The New Brunswick government has avoided a credit-rating downgrade after earning an improvement in its financial outlook from negative to stable, according to the DBRS crediting rating agency.
After finding early last year that the province's economic trends were heading in a negative direction, DBRS said Thursday that it has seen a "meaningful improvement" in the fiscal and debt outlook.
The agency said the first budget of the Progressive Conservative government under Blaine Higgs was a first step toward increasing the province's credit rating, which was confirmed as A (high). There are four levels better than that.
"The budget builds on earlier announcements, which have emphasized the need to put the province's finances on a sustainable long-term path," the agency said in a news release.
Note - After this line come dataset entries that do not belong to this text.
Lemma elements_loop_run t b low k els P rest m :
  strdup_keys t → NoDup low.*1 → 0 <= k → k + Z.of_nat (length els) < 10 ^ 9 →
  (∀ e, e ∈ els → e ≠ b +:+ "-child" ∧ e ∉ rest.*1) → m ≡ₚ lower_rows P low ++ rest →
  ∃ m', elements_loop t 1 b (port 1) k els m = Some m'
    ∧ m' ≡ₚ lower_rows (insert_all (ports_from k els) P) low ++ child_rows low.*1 b (ports_from k els) ++ rest.
Proof.
  intros Ht Hnd. revert k P rest m. induction els as [|e els IH]; intros k P rest m Hk Hlen Hels Hm; [eauto|].
  cbn [length] in Hlen. cbn [elements_loop]. rewrite path_some by lia. cbn [mbind option_bind].
  destruct (Hels e ltac:(left)) as [Hec Hrest]. unfold addBridgeChildLayerInfo.
  assert (∀ e0, e0 ∈ els → e0 ≠ b +:+ "-child" ∧ e0 ∉ rest.*1) as Hels' by (intros e0 ?; apply Hels; by right).
  unfold child_rows. cbn [ports_from]. rewrite filter_cons. cbn [fst].
  change (insert_all ((e, port k) :: ports_from (k + 1) els) P) with (insert_all (ports_from (k + 1) els) (<[e:=port k]> P)).
  destruct (decide (e ∈ low.*1)) as [He|He].
  - destruct (lower_rows_update P e (port k) low rest m) as (m1 & -> & Hm1); [done..|].
    destruct (IH (k + 1) (<[e:=port k]> P) ((b +:+ "-child", mkLayer (port 1) (port k)) :: rest)
      (mm_insert (b +:+ "-child", mkLayer (port 1) (port k)) m1)) as (m' & Hm' & Hp); [lia|lia| | |].
    + intros e0 He0. destruct (Hels' e0 He0). split; [done|]. by apply not_elem_of_cons.
    + by rewrite mm_insert_perm, Hm1, Permutation_middle.
    + exists m'. split; [exact Hm'|]. rewrite Hp. by rewrite fmap_cons, <- app_comm_cons, Permutation_middle.
  - rewrite mm_update_None.
    2: { rewrite Hm, fmap_app, lower_rows_keys. by rewrite not_elem_of_app. }
    rewrite lookup_no_local by done.
    destruct (IH (k + 1) P rest m) as (m' & Hm' & Hp); [lia|lia|done|done|].
    exists m'. split; [exact Hm'|]. by rewrite Hp, lower_rows_foreign_all.
Qed.

(** What a map needs: the bridges have names of their own, their elements are
    none of them, and there are not too many for a port's number. *)
Record bridges_fit (low : list string) (rows : list row) : Prop := {
  fit_names : NoDup (r_bridge <$> rows);
  fit_low : ∀ r, r ∈ rows → r_bridge r ∉ low;
  fit_child : ∀ r r', r ∈ rows → r' ∈ rows → r_bridge r ≠ r_bridge r' +:+ "-child";
  fit_element : ∀ r r' e, r ∈ rows → r' ∈ rows → e ∈ getBridgeElements (r_interfaces r) →
    e ≠ r_bridge r' ∧ e ≠ r_bridge r' +:+ "-child";
  fit_length : ∀ r, r ∈ rows → Z.of_nat (length (getBridgeElements (r_interfaces r))) < 10 ^ 8
}.

Lemma bridges_fit_cons low r rows : bridges_fit low (r :: rows) → bridges_fit low rows.
Proof.
  intros [H1 H2 H3 H4 H5]. apply NoDup_cons in H1 as [_ H1].
  split; [done|..].
  - intros r0 Hr0. apply (H2 r0). by right.
  - intros r0 r1 ??. apply (H3 r0 r1); by right.
  - intros r0 r1 e ???. apply (H4 r0 r1 e); [by right|by right|done].
  - intros r0 ?. apply (H5 r0). by right.
Qed.

Lemma bridge_rows_keys low r k : k ∈ (bridge_rows low r).*1 → k = r_bridge r ∨ k = r_bridge r +:+ "-child".
Proof.
  unfold bridge_rows, child_rows. rewrite fmap_cons, elem_of_cons, <- list_fmap_compose.
  intros [->|(x & -> & _)%list_elem_of_fmap]; [by left|by right].
Qed.

Lemma bridges_loop_run t low rows P rest m :
  strdup_keys t → NoDup low.*1 → bridges_fit low.*1 rows →
  (∀ k r, k ∈ rest.*1 → r ∈ rows → k ≠ r_bridge r ∧ k ∉ getBridgeElements (r_interfaces r)) →
  m ≡ₚ lower_rows P low ++ rest →
  ∃ m', bridges_loop t 1 rows m = Some m'
    ∧ m' ≡ₚ lower_rows (insert_all (rows ≫= row_ports) P) low ++ (rows ≫= bridge_rows low.*1) ++ rest.
Proof.
  intros Ht Hnd. revert P rest m. induction rows as [|r rows IH]; intros P rest m Hfit Hrest Hm; [by exists m|].
  cbn [bridges_loop]. rewrite path_some by lia. cbn [mbind option_bind].
  assert (r ∈ r :: rows) as Hr by left.
  unfold addBridgeNameLayerInfo. rewrite mm_update_None.
  2: { rewrite Hm, fmap_app, lower_rows_keys, not_elem_of_app. split; [by eapply fit_low|].
       intros Hin. by destruct (Hrest _ r Hin Hr). }
  destruct (elements_loop_run t (r_bridge r) low 2 (getBridgeElements (r_interfaces r)) P
    ((r_bridge r, mkLayer EmptyString (port 1)) :: rest)
    (mm_insert (r_bridge r, mkLayer EmptyString (port 1)) m)) as (m1 & -> & Hm1); [done|done|lia| | | |].
  - pose proof (fit_length _ _ Hfit r Hr). lia.
  - intros e He. destruct (fit_element _ _ Hfit r r e Hr Hr He). split; [done|].
    apply not_elem_of_cons. split; [done|]. intros Hin. by destruct (Hrest _ r Hin Hr).
  - by rewrite mm_insert_perm, Hm, Permutation_middle.
  - cbn [mbind option_bind].
    destruct (IH (insert_all (row_ports r) P) (bridge_rows low.*1 r ++ rest) m1) as (m' & Hm' & Hp).
    + by eapply bridges_fit_cons.
    + intros k r' Hk Hr'. rewrite fmap_app in Hk. apply elem_of_app in Hk as [Hk|Hk]; [|apply Hrest; [done|by right]].
      apply bridge_rows_keys in Hk. assert (r' ∈ r :: rows) as Hr'' by by right.
      pose proof (fit_names _ _ Hfit) as Hn. apply NoDup_cons in Hn as [Hn _].
      assert (r_bridge r ≠ r_bridge r') by (intros E; apply Hn; rewrite E; by apply list_elem_of_fmap_2).
      pose proof (fit_child _ _ Hfit r' r Hr'' Hr). pose proof (fit_element _ _ Hfit r' r) as He.
      split; [destruct Hk as [->| ->]; [done|]; by intros ?|].
      intros Hin. destruct (He k Hr'' Hr Hin). destruct Hk as [->| ->]; done.
    + rewrite Hm1. apply Permutation_app_head. symmetry. exact (Permutation_middle _ _ _).
    + exists m'. split; [exact Hm'|]. rewrite Hp. rewrite !bind_cons, insert_all_app.
      f_equiv. rewrite !app_assoc. f_equiv. apply Permutation_app_comm.
Qed.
The provincial budget in March projected a $23 million surplus and a decrease in the debt for the first time in 13 years.
After he became premier last fall, Higgs reiterated his goal of persuading bond rating agencies not to downgrade the New Brunswick's credit rating.
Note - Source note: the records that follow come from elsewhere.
(* ===== verification/ClientLocks.v ===== *)
(** * The locks of the profiles

    How the profiles take and leave their mutexes, as steps of threads that run
    interleaved: [Guarded] is the way of DHCPv4, MoCA and StorageService, which
    make the mutex at the first use (profiles/DHCPv4/Device_DHCPv4_Client.cpp);
    [Reinit] is the way of Ethernet, IP, InterfaceStack, Time and most others,
    which initialise it at every use
    (profiles/Ethernet/Device_Ethernet_Interface.cpp).  GLib's manual leaves the
    second initialisation undefined; here it does what it does to memory, and
    makes an unlocked mutex. *)
From stdpp Require Import base list numbers relations.
From Stdlib Require Import Lia.
From S2P Require Import Prelude.

(** ** Mutexes made at the first use *)
Module Guarded.

(** Where a thread is: before [getLock], having found no mutex, about to read
    the pointer, waiting for the mutex it read, between the two calls. *)
Inductive pc : Type :=
  | outside
  | saw_null
  | checked
  | waiting (p : nat)
  | inside.

(** The mutexes made, with their owners; the pointer; the threads. *)
Record state := mkState { mutexes : list (option nat); m_mutex : option nat; threads : list pc }.

(** [getLock]: the test, [g_mutex_new], the read of the pointer, the lock.
    [releaseLock]: the mutex that the pointer has then is unlocked. *)
Inductive step : state → state → Prop :=
  | getLock_null i ms ts :
      ts !! i = Some outside →
      step (mkState ms None ts) (mkState ms None (<[i := saw_null]> ts))
  | getLock_some i ms p ts :
      ts !! i = Some outside →
      step (mkState ms (Some p) ts) (mkState ms (Some p) (<[i := checked]> ts))
  | getLock_new i ms o ts :
      ts !! i = Some saw_null →
      step (mkState ms o ts) (mkState (ms ++ [None]) (Some (length ms)) (<[i := checked]> ts))
  | getLock_read i ms p ts :
      ts !! i = Some checked →
      step (mkState ms (Some p) ts) (mkState ms (Some p) (<[i := waiting p]> ts))
  | getLock_lock i ms o p ts :
      ts !! i = Some (waiting p) → ms !! p = Some None →
      step (mkState ms o ts) (mkState (<[p := Some i]> ms) o (<[i := inside]> ts))
  | releaseLock_unlock i ms p ts :
      ts !! i = Some inside →
      step (mkState ms (Some p) ts) (mkState (<[p := None]> ms) (Some p) (<[i := outside]> ts)).

Definition start (n : nat) (made : bool) : state :=
  if made then mkState [None] (Some 0) (replicate n outside) else mkState [] None (replicate n outside).

(** No two threads are between the calls. *)
Definition exclusive (s : state) : Prop :=
  ∀ i j, threads s !! i = Some inside → threads s !! j = Some inside → i = j.

(** The state once the mutex is there. *)
Record inv (s : state) : Prop := {
  inv_mutex : ∃ o, mutexes s = [o] ∧ ∀ i, threads s !! i = Some inside ↔ o = Some i;
  inv_pointer : m_mutex s = Some 0;
  inv_threads : ∀ i x, threads s !! i = Some x →
    match x with saw_null => False | waiting p => p = 0 | _ => True end
}.

Lemma insert_pc (ts : list pc) i x j y :
  <[i := x]> ts !! j = Some y → (i = j ∧ y = x) ∨ (i ≠ j ∧ ts !! j = Some y).
Proof. intros [(-> & <- & _)|[Hn Hj]]%list_lookup_insert_Some; [by left|by right]. Qed.

Lemma insert_pc_same (ts : list pc) i x y : ts !! i = Some y → <[i := x]> ts !! i = Some x.
Proof. intros Hi. apply list_lookup_insert_eq. by eapply lookup_lt_Some. Qed.

Lemma insert_inside (ts : list pc) i x y o :
  ts !! i = Some y → x ≠ inside → y ≠ inside → (∀ j, ts !! j = Some inside ↔ o = Some j) →
  ∀ j, <[i := x]> ts !! j = Some inside ↔ o = Some j.
Proof.
  intros Hi Hx Hy Ho j. rewrite <- Ho. split.
  - intros [[-> E]|[_ Hj]]%insert_pc; [by destruct Hx|done].
  - intros Hj. destruct (decide (i = j)) as [->|Hne]; [congruence|]. by rewrite list_lookup_insert_ne.
Qed.

Lemma step_inv s s' : inv s → step s s' → inv s'.
Proof.
  intros [(o & Hm & Ho) Hp Ht] Hs.
  inversion Hs as [i ms ts Hi|i ms p ts Hi|i ms o' ts Hi|i ms p ts Hi|i ms o' p ts Hi Hl|i ms p ts Hi]; subst;
    cbn [mutexes m_mutex threads] in *; simplify_eq.
  - constructor; cbn [mutexes m_mutex threads]; [|done|].
    + exists o. split; [done|]. by eapply insert_inside.
    + intros j x [[-> ->]|[_ Hj]]%insert_pc; [done|by eapply Ht].
  - destruct (Ht i _ Hi).
  - constructor; cbn [mutexes m_mutex threads]; [|done|].
    + exists o. split; [done|]. by eapply insert_inside.
    + intros j x [[-> ->]|[_ Hj]]%insert_pc; [done|by eapply Ht].
  - pose proof (Ht i _ Hi) as ->. cbn in Hl. injection Hl as ->.
    constructor; cbn [mutexes m_mutex threads]; [|done|].
    + exists (Some i). split; [done|]. intros j. split.
      * intros [[-> _]|[_ Hj]]%insert_pc; [done|]. by apply Ho in Hj.
      * intros [= <-]. by eapply insert_pc_same.
    + intros j x [[-> ->]|[_ Hj]]%insert_pc; [done|by eapply Ht].
  - constructor; cbn [mutexes m_mutex threads]; [|done|].
    + exists None. split; [done|]. intros j. split; [|done].
      intros [[_ E]|[Hne Hj]]%insert_pc; [done|]. apply Ho in Hi, Hj. congruence.
    + intros j x [[-> ->]|[_ Hj]]%insert_pc; [done|by eapply Ht].
Qed.

Lemma start_inv n : inv (start n true).
Proof.
  constructor; cbn [start mutexes m_mutex threads].
  - exists None. split; [done|]. intros i. split; [|done]. by intros [? _]%lookup_replicate.
  - done.
  - by intros i x [-> _]%lookup_replicate.
Qed.

(** Once the mutex has been made it does its work: whatever the threads do, no two of
    them are between getLock and releaseLock.  At the first use it does not: two
    threads that both find no mutex make one each, and are both inside. *)
Theorem guarded_exclusion n :
  (∀ s, rtc step (start n true) s → exclusive s)
  ∧ ((2 ≤ n)%nat → ∃ s, rtc step (start n false) s ∧ ¬ exclusive s).
Proof.
  split.
  - intros s Hs.
    assert (∀ x y, rtc step x y → inv x → inv y) as Hrtc.
    { intros x y. induction 1 as [|x y z Hxy _ IH]; [done|]. intros Hi. apply IH. by eapply step_inv. }
    destruct (Hrtc _ _ Hs (start_inv n)) as [(o & _ & Ho) _ _]. intros i j Hi%Ho Hj%Ho. congruence.
  - intros Hn. destruct n as [|[|n]]; [lia|lia|].
    exists (mkState [Some 0; Some 1] (Some 1) (inside :: inside :: replicate n outside)). split.
    + eapply rtc_l; [by apply (getLock_null 0)|]. eapply rtc_l; [by apply (getLock_null 1)|].
      eapply rtc_l; [by apply (getLock_new 0)|]. eapply rtc_l; [by apply (getLock_read 0)|].
      eapply rtc_l; [by apply (getLock_lock 0 _ _ 0)|]. eapply rtc_l; [by apply (getLock_new 1)|].
      eapply rtc_l; [by apply (getLock_read 1)|]. eapply rtc_l; [by apply (getLock_lock 1 _ _ 1)|].
      apply rtc_refl.
    + intros He. by specialize (He 0 1 eq_refl eq_refl).
Qed.

Lemma guarded_exclusion_witness : ∃ s, rtc step (start 2 false) s ∧ ¬ exclusive s.
Proof. apply (proj2 (guarded_exclusion 2)). lia. Defined.

End Guarded.

(** ** Mutexes initialised at every use *)
Module Reinit.

Inductive pc : Type := outside | initialised | inside.

(** The owner of the mutex, and the threads. *)
Record state := mkState { m_mutex : option nat; threads : list pc }.

Definition g_mutex_init (m : option nat) : option nat := None.
Definition g_mutex_unlock (m : option nat) : option nat := None.

Inductive step : state → state → Prop :=
  | getLock_init i m ts :
      ts !! i = Some outside →
      step (mkState m ts) (mkState (g_mutex_init m) (<[i := initialised]> ts))
  | getLock_lock i ts :
      ts !! i = Some initialised →
      step (mkState None ts) (mkState (Some i) (<[i := inside]> ts))
  | releaseLock i m ts :
      ts !! i = Some inside →
      step (mkState m ts) (mkState (g_mutex_unlock m) (<[i := outside]> ts)).

(** A lock that is initialised at every use excludes nobody: any number of threads can
    be between getLock and releaseLock at the same time, starting from a state
    where none is. *)
Theorem reinit_excludes_nobody n m :
  ∃ o, rtc step (mkState m (replicate n outside)) (mkState o (replicate n inside)).
Proof.
  assert (∀ k l m, ∃ o, rtc step (mkState m (replicate k inside ++ replicate l outside))
                          (mkState o (replicate k inside ++ replicate l inside))) as H.
  { intros k l. revert k. induction l as [|l IH]; intros k m'; [by exists m'|].
    destruct (IH (S k) (Some k)) as [o Ho]. exists o.
    assert (∀ x (r : list pc) y, <[k := y]> (replicate k inside ++ x :: r) = replicate k inside ++ y :: r) as Hins.
    { intros x r y. rewrite insert_app_r_alt by by rewrite length_replicate.
      by rewrite length_replicate, Nat.sub_diag. }
    assert (∀ x (r : list pc), (replicate k inside ++ x :: r) !! k = Some x) as Hlk.
    { intros x r. rewrite lookup_app_r by by rewrite length_replicate.
      by rewrite length_replicate, Nat.sub_diag. }
    assert (∀ r : list pc, replicate (S k) inside ++ r = replicate k inside ++ inside :: r) as Hs.
    { intros r. rewrite replicate_S_end, <- app_assoc. done. }
    eapply rtc_l; [by apply (getLock_init k), Hlk|]. cbn [replicate]. rewrite Hins.
    eapply rtc_l; [by apply (getLock_lock k), Hlk|]. rewrite Hins, <- Hs.
    rewrite Hs, <- Hs. rewrite Hs in Ho. rewrite Hs in Ho. rewrite Hs. exact Ho. }
  apply (H 0%nat n m).
Qed.

End Reinit.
In a statement Thursday, Finance Minister Ernie Steeves said DBRS's upgrade in the financial outlook was encouraging.
"Our province took a financial hit last year when our trend rating was downgraded," said Steeves.
"A downgrade this year would have meant that the government would spend millions more to borrow money and to service the debt, which now exceeds $14 billion."
Even with the improved outlook, DBRS said it is "highly unlikely" that the outlook will be upgraded to the next outlook, or to "positive."
It also said the risk of a downgrade remains under different scenarios, including under-performance of the budget outlook, a deterioration in economic conditions, and a failure by NB Power to "demonstrate a continued reduction in leverage, causing DBRS to no longer treat NB Power as self-supported."